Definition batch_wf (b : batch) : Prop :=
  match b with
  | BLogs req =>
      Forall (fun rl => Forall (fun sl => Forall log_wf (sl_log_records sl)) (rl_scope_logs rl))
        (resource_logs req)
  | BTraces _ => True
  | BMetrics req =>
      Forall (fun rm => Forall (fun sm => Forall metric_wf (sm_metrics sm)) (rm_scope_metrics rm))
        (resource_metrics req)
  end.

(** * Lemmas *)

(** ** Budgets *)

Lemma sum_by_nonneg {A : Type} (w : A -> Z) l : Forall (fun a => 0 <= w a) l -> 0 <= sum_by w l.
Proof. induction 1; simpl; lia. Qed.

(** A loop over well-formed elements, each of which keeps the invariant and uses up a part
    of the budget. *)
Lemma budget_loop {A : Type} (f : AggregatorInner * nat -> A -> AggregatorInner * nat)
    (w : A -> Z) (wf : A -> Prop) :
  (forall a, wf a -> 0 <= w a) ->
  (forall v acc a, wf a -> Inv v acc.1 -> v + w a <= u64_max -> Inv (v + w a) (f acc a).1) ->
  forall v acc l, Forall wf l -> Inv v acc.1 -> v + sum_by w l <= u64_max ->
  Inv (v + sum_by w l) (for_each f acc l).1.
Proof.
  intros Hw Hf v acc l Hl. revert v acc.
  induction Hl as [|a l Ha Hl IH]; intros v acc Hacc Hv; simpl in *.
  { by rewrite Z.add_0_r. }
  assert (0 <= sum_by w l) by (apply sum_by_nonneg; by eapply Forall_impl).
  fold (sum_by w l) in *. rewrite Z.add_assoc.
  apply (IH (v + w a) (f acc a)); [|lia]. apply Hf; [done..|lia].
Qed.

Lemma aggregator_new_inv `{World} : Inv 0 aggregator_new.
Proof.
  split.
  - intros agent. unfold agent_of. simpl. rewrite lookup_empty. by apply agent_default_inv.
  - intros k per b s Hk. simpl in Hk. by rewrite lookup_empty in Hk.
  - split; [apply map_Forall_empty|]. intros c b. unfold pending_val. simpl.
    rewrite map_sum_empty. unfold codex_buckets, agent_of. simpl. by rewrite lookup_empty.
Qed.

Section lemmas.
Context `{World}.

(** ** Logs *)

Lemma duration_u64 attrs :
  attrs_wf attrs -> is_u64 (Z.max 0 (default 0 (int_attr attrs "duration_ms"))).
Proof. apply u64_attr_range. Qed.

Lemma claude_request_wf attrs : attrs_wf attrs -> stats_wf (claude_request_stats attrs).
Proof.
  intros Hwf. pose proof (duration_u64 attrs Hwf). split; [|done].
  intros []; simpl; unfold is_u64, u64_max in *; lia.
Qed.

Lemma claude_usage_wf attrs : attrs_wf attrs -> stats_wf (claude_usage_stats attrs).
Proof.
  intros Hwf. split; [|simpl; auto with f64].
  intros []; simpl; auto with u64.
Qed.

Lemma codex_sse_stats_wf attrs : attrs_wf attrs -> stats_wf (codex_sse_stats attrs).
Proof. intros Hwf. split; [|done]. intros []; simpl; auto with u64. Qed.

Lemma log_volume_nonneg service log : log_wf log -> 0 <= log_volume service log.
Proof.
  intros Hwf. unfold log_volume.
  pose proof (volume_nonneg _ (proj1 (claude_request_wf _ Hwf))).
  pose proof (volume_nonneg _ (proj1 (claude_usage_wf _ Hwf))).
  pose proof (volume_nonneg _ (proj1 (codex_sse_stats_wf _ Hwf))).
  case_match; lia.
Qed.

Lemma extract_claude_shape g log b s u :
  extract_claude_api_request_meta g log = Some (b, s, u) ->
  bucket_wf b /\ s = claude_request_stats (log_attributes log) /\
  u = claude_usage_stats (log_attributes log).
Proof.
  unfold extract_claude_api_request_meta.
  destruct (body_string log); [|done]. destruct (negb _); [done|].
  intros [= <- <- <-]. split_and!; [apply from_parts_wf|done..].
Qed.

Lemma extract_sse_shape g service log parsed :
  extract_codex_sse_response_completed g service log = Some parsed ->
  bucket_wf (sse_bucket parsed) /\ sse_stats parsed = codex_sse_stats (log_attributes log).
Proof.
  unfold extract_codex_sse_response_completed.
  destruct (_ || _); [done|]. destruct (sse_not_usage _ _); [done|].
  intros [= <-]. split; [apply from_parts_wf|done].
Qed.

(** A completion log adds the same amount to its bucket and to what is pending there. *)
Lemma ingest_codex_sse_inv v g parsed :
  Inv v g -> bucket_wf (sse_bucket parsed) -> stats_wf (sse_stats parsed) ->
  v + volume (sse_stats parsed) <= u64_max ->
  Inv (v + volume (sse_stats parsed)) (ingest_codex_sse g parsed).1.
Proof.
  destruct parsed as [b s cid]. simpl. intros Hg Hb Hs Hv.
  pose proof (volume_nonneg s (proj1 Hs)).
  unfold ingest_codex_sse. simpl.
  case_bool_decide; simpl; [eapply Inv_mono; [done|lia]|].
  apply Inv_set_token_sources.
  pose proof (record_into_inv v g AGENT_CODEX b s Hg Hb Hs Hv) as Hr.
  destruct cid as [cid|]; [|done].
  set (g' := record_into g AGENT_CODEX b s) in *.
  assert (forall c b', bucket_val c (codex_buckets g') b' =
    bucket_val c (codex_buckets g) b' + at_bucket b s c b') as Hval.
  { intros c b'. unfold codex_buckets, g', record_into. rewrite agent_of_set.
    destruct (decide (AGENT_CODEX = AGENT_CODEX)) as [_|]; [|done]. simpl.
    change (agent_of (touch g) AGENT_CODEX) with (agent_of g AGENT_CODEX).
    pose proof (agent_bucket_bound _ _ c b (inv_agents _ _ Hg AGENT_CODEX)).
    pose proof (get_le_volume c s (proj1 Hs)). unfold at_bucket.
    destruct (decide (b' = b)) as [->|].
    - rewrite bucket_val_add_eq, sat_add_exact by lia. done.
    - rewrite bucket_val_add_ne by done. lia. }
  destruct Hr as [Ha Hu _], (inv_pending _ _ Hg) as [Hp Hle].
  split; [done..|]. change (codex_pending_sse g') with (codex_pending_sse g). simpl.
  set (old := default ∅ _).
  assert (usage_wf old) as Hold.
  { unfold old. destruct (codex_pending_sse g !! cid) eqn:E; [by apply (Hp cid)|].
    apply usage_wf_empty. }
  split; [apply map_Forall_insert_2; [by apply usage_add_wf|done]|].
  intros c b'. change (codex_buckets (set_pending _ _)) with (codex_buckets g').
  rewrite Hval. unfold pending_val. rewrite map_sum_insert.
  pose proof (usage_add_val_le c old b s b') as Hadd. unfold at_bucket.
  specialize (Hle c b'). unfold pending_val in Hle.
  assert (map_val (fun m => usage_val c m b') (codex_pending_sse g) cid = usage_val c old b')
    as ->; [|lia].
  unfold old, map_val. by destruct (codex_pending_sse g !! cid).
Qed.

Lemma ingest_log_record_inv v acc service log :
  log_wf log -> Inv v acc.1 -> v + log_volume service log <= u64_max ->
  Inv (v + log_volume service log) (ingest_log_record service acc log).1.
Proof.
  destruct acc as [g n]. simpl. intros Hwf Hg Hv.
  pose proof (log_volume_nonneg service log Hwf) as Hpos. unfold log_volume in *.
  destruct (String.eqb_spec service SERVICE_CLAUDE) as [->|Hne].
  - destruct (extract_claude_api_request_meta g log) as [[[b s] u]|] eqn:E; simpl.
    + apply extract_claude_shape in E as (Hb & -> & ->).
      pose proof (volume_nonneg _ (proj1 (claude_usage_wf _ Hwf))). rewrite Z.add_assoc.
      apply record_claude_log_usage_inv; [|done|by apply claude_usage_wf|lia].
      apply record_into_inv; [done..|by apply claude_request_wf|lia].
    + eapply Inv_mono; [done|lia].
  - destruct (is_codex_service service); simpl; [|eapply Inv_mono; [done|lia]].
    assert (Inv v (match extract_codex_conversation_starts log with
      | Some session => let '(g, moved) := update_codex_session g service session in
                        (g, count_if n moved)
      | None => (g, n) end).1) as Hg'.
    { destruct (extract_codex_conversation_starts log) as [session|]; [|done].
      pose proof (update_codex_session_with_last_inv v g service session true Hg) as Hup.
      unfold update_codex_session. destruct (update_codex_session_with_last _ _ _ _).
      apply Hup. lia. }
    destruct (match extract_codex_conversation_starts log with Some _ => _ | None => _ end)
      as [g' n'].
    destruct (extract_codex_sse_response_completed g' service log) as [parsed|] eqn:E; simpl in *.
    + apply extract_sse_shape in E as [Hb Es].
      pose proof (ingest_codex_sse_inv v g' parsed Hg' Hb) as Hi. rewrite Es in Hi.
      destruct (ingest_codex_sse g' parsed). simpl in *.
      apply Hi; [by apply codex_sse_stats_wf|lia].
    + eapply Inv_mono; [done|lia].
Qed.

:::

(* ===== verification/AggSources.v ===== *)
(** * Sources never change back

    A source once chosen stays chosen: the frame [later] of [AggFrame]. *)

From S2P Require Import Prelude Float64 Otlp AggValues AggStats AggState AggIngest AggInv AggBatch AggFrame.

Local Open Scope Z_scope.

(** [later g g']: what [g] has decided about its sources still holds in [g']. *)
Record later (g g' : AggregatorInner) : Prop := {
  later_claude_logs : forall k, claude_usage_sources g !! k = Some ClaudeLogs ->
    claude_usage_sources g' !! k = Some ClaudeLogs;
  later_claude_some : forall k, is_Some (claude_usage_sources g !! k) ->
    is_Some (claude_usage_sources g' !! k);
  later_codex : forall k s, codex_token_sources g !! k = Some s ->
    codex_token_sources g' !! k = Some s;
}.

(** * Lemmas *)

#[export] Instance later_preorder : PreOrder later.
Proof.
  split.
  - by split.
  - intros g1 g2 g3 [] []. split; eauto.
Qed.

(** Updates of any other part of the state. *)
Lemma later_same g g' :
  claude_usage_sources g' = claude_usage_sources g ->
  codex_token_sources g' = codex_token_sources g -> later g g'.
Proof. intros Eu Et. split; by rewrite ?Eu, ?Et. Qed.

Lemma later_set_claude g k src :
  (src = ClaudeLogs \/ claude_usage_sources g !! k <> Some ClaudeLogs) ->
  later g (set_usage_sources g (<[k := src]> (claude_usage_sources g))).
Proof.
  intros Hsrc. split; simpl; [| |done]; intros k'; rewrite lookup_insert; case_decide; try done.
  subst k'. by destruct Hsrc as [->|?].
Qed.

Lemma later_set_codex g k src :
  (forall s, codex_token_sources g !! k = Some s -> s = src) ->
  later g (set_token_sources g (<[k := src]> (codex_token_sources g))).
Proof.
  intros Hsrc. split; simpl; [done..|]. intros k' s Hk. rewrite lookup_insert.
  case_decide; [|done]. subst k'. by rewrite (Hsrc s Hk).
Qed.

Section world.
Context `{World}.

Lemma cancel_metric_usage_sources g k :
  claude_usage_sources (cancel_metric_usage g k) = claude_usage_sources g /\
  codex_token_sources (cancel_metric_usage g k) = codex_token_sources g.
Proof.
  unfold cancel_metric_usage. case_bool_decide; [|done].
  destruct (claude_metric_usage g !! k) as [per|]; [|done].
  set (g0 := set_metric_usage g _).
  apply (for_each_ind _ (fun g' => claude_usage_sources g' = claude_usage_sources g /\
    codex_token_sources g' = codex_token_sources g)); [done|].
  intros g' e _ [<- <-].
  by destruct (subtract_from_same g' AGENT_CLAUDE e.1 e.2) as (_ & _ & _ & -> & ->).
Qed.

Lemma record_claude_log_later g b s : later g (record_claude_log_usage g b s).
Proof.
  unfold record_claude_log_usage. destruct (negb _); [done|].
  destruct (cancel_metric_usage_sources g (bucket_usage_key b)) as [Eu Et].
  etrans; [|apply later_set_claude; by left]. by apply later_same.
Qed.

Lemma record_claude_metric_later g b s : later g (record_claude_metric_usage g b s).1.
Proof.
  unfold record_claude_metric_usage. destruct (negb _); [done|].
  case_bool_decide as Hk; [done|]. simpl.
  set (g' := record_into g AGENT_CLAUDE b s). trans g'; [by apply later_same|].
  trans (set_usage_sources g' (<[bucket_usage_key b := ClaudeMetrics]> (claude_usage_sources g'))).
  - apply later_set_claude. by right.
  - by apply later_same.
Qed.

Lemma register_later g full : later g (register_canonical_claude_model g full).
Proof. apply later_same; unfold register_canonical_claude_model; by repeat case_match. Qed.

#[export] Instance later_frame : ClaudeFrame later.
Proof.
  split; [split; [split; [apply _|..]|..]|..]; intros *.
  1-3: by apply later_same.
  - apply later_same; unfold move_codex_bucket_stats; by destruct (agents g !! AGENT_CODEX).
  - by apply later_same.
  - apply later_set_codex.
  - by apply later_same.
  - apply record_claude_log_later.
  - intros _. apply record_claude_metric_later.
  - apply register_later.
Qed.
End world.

:::

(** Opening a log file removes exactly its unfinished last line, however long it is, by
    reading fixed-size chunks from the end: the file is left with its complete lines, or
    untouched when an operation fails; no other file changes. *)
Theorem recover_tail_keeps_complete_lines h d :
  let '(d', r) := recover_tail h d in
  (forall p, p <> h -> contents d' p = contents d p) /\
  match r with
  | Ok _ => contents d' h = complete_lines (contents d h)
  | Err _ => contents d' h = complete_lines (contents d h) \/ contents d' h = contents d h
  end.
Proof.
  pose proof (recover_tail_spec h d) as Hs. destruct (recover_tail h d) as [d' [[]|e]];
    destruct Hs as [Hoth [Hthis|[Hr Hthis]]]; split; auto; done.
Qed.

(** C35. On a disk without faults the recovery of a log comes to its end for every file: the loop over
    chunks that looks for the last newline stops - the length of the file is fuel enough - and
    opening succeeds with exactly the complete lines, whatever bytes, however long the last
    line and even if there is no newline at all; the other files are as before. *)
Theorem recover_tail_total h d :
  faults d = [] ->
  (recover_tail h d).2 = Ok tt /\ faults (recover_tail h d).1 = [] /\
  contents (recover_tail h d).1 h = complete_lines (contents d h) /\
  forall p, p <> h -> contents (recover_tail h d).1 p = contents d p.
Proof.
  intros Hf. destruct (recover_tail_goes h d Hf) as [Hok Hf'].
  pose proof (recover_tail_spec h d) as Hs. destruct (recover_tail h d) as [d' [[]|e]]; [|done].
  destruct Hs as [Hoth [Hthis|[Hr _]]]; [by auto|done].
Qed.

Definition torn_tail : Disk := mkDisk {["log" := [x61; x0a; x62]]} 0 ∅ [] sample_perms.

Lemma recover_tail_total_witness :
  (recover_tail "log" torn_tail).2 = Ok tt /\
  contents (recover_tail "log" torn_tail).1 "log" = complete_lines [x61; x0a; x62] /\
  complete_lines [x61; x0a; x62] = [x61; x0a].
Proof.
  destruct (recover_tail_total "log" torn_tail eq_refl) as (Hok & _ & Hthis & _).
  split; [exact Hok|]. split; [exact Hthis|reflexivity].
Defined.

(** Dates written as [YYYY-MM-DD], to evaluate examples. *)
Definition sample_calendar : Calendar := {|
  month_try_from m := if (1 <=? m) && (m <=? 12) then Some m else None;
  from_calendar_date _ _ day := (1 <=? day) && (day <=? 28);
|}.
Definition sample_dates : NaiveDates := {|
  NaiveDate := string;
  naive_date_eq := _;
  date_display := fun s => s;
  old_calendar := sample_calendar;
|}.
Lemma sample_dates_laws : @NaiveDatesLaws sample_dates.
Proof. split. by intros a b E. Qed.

:::

■ WHAT TO DO
From the listing above, collect each line in which the string "negb" appears.

■ FINAL ANSWER
  destruct (body_string log); [|done]. destruct (negb _); [done|].
  unfold record_claude_log_usage. destruct (negb _); [done|].
  unfold record_claude_metric_usage. destruct (negb _); [done|].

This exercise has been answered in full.